Tarihsel bağlam, bu şüpheleri daha da derinleştirir. Kur’an, Mekke’yi önemli bir ticaret merkezi olarak sunar (Fetih 48:24); ancak arkeolojik bulgular bu iddiayı desteklemez. Patricia Crone, Meccan Trade and the Rise of Islam’da, Mekke’nin MS 7. yüzyılda bir köydeden ibaret olduğunu ve iddia edilen ticaret yollarında (İpek Yolu, Baharat Yolu) yer almadığını belirtir — Kızıldeniz’deki Thuwal liman buluntuları (MS 6. yüzyıl), Petra’yı işaret eder. Nabataean Yazıtları (MS 1.-4. yüzyıl) ve Safaitik metinler, Kur’an öncesi Arapça dilini belgeler; ancak Robert G. Hoyland, Arabia and the Arabs’ta, bu metinlerin Kur’an’ın edebi üslubuna dair izler taşımadığını kanıtlar — Michael C.A. Macdonald, The Development of Arabic as a Written Language’da, Kur’an Arapçasının MS 7. yüzyılda sonradan şekillendiğini savunur. Müslüman âlimlerin, “Mekke’nin önemi diniydi” savunusu, Kur’an’ın tarihsel anlatısını kurtaramaz; zira bu, İslam’ın köken hikâyesini bir kurgu olarak açığa vurur. Hristiyanlık ise, Kudüs’teki Kutsal Kabir Kilisesi (MS 326’da inşa) ve Kapernaum’daki Petrus Evi (MS 1. yüzyıl buluntuları) gibi bulgularla tarihsel bir temel sunar — James H. Charlesworth, The Historical Jesus’ta, bu bulguların İncil’i doğruladığını belgeler. O halde şunu sorabiliriz: Kur’an’ın bu tarihsel boşlukları İslam’ın vahiy iddiasını nasıl ayakta tutabilir?
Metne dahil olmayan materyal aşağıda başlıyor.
(* ===== verification/Commands.v ===== *)
(** * The commands ([cmd/]) and [pkg/version]

    The three binaries: the command of each ([NewOpenELBSpeakerCommand],
    [NewOpenELBManagerCommand], [NewOpenELBApiServerCommand]) with its flags, its
    version command and its exit code, and the [Run] of the controller and of
    the API server (the one of the speaker is [SpeakerProcess.Run]).  cobra is
    modelled as far as the sources use it: a command line is the version
    command, or flags and then the command itself.  Help texts are not
    modelled. *)
From S2P Require Import Prelude GoNet K8s BgpTypes Options.
Local Open Scope Z_scope.

(** ** [pkg/version] *)
Record Info := mkInfo {
  GitVersion : string; GitCommit : string; GitTreeState : string; BuildDate : string;
  GoVersion : string; Compiler : string; Info_Platform : string }.

(** The variables the linker may set, and the constants of the runtime. *)
Record build := { gitVersion : string; gitCommit : string; gitTreeState : string; buildDate : string }.
Definition default_build : build :=
  {| gitVersion := "v0.0.0"; gitCommit := "unknown"; gitTreeState := "unknown"; buildDate := "unknown" |}.
Record runtime := { rt_Version : string; rt_Compiler : string; rt_GOOS : string; rt_GOARCH : string }.

Definition version_Get (b : build) (r : runtime) : Info :=
  mkInfo (gitVersion b) (gitCommit b) (gitTreeState b) (buildDate b) (rt_Version r) (rt_Compiler r)
    (rt_GOOS r +:+ "/" +:+ rt_GOARCH r).

(** [Info.String]: its JSON. *)
Definition Info_String (info : Info) : json :=
  JObj [("gitVersion", JStr (GitVersion info)); ("gitCommit", JStr (GitCommit info));
        ("gitTreeState", JStr (GitTreeState info)); ("buildDate", JStr (BuildDate info));
        ("goVersion", JStr (GoVersion info)); ("compiler", JStr (Compiler info)); ("platform", JStr (Info_Platform info))].

(** ** The commands *)
Inductive command_line := CmdVersion | CmdRun (flags : list (string * fval)).

(** What a process leaves: its exit code and what it printed. *)
Record exit := mkExit { ex_code : Z; ex_out : list json }.

(** [klog.Fatalf] exits with 255; every error of a [Run] is one.  An error that
    [Execute] returns, or that [Run] prints, makes the exit code 1. *)
Definition run_exit (r : Result ()) : exit :=
  match r with Ok _ => mkExit 0 [] | Err _ => mkExit 255 [] | Panic => mkExit 2 [] end.

Section command.
Context {O : Type} (new : O) (sets : list (string * list (flag O))) (validate : O → list error) (run : O → Result ()).
Context (b : build) (r : runtime).

Definition command (cl : command_line) : exit :=
  match cl with
  | CmdVersion => mkExit 0 [Info_String (version_Get b r)]
  | CmdRun args =>
      match parse_flags (command_flags sets) args new with
      | None => mkExit 1 []
      | Some o => match validate o with [] => run_exit (run o) | _ => mkExit 1 [] end
      end
  end.
End command.

(** ** [Run] of the controller: [setup] is the outcome of each call that
    registers something with the manager, or starts it *)
Definition or_fatal (text : string) (r k : Result ()) : Result () :=
  match r with Ok _ => k | Err e => Err (Errorf (text +:+ err_text e)) | Panic => Panic end.

Definition controller_Run (setup : string → Result ()) : Result () :=
  or_fatal "unable to new manager: " (setup "manager")
    (or_fatal "unable to setup ipam: " (setup "ipam")
      match setup "webhook" with
      | Panic => Panic
      | _ => or_fatal "unable to setup lb controller: " (setup "lb")
               (or_fatal "unable to run the manager: " (setup "start") (Ok ()))
      end).

(** The set-up of the API server is commented out. *)
Definition apiserver_Run (c : OpenELBApiServerOptions) : Result () := Ok ().

Definition NewOpenELBSpeakerCommand (Getenv : string → string) (klog : list string)
    (Run : OpenELBSpeakerOptions → Result ()) : build → runtime → command_line → exit :=
  command (NewOpenELBSpeakerOptions Getenv) (speaker_Flags klog) Validate Run.
Definition NewOpenELBManagerCommand (klog : list string) (setup : OpenELBManagerOptions → string → Result ())
    : build → runtime → command_line → exit :=
  command NewOpenELBManagerOptions (manager_Flags klog) Validate (λ o, controller_Run (setup o)).
Definition NewOpenELBApiServerCommand (klog : list string) : build → runtime → command_line → exit :=
  command NewOpenELBApiServerOptions (apiserver_Flags klog) Validate apiserver_Run.

(** ** Properties *)

(** The controller starts exactly when every step but the registration of the
    webhook succeeds. *)
Lemma controller_Run_ok (setup : string → Result ()) :
  controller_Run setup = Ok () ↔ setup "webhook" ≠ Panic ∧
    Forall (λ s, setup s = Ok ()) ["manager"; "ipam"; "lb"; "start"].
Proof.
  unfold controller_Run, or_fatal. rewrite !Forall_cons, Forall_nil.
  destruct (setup "manager") as [[]|?|], (setup "ipam") as [[]|?|], (setup "webhook") as [[]|?|],
    (setup "lb") as [[]|?|], (setup "start") as [[]|?|]; naive_solver.
Qed.

(** A failure to register the validating webhook is ignored: the controller
    runs without it, and nothing checks the pools. *)
Theorem controller_ignores_webhook (setup : string → Result ()) (e : error)
    (Hok : ∀ s, s ≠ "webhook" → setup s = Ok ()) (Hweb : setup "webhook" = Err e) :
  controller_Run setup = Ok ().
Proof. apply controller_Run_ok. rewrite Hweb. split; [done|]. repeat constructor; by apply Hok. Qed.

(** The API server ends at once, with success, whatever its port. *)
Theorem apiserver_does_nothing (klog : list string) (b : build) (r : runtime) (port : Z) :
  NewOpenELBApiServerCommand klog b r (CmdRun [("http-port", FInt port)]) = mkExit 0 [].
Proof.
  assert (∃ rest, command_flags (apiserver_Flags klog) = (within HTTPOptions (λ p _, mkApiServerOptions p) <$> server.AddFlags) ++ rest)
    as [rest Hf].
  { unfold command_flags. cbn [apiserver_Flags fmap list_fmap fst snd concat]. rewrite foldl_app.
    apply add_flags_prefix. }
  unfold NewOpenELBApiServerCommand, command. rewrite Hf. reflexivity.
Qed.

Lemma controller_ignores_webhook_witness :
  controller_Run (λ s, if decide (s = "webhook") then Err (Errorf "no certificate") else Ok ()) = Ok ().
Proof.
  apply (controller_ignores_webhook _ (Errorf "no certificate")); [|reflexivity].
  intros s Hs. by rewrite decide_False.
Defined.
Metinsel Eleştirilerde Kur'an'ın Tutarsızlıkları ve Çarpıtmaları: 

Kur’an’ın “mucizevi” ve “çelişkisiz” olduğu iddiası, Müslümanlar için temel bir inançtır. Ancak metinsel eleştirinin en ileri yöntemleri, bu iddiayı yerle bir eder. Nisa 4:157–158, İsa’nın çarmıha gerilmediğini ve “başkasına benzetildiğini” söyler — İbn Kesir, Tefsirü’l-Kur’an’da, “Allah İsa’yı yükseltti” diyerek bu ayeti açıklar. Ancak bu iddia, erken Hristiyan tanıklıklarına — Markos 15:15 (MS 60–70), Pavlus’un 1. Korintliler 15:3–8 (MS 55) — ve Roma-Yahudi kaynaklarına — Tacitus (Annals 15.44), Josephus (Antiquities 18.3.3) — aykırıdır. Robert M. Price ve Keith M. Parsons, The Historical Jesus Debate’te, bu reddin Geç Antik gnostik efsanelerinden (Basilides’in Exegetica, MS 2. yüzyıl) türediğini ve tarihsel bir temelden yoksun olduğunu belirtir — İbn Kesir’in yorumu, somut bir kanıt sunmaz, yalnızca spekülasyondur. Müslümanların “İncil tahrife uğradı” savunusu, Codex Sinaiticus (MS 330–360) ve 20.000’den fazla el yazmasıyla çöker — Philip W. Comfort, Early Manuscripts and Modern Translations of the New Testament’ta, bu metinlerin temel doktrinleri (İsa’nın çarmıha gerilmesi) koruduğunu kanıtlar.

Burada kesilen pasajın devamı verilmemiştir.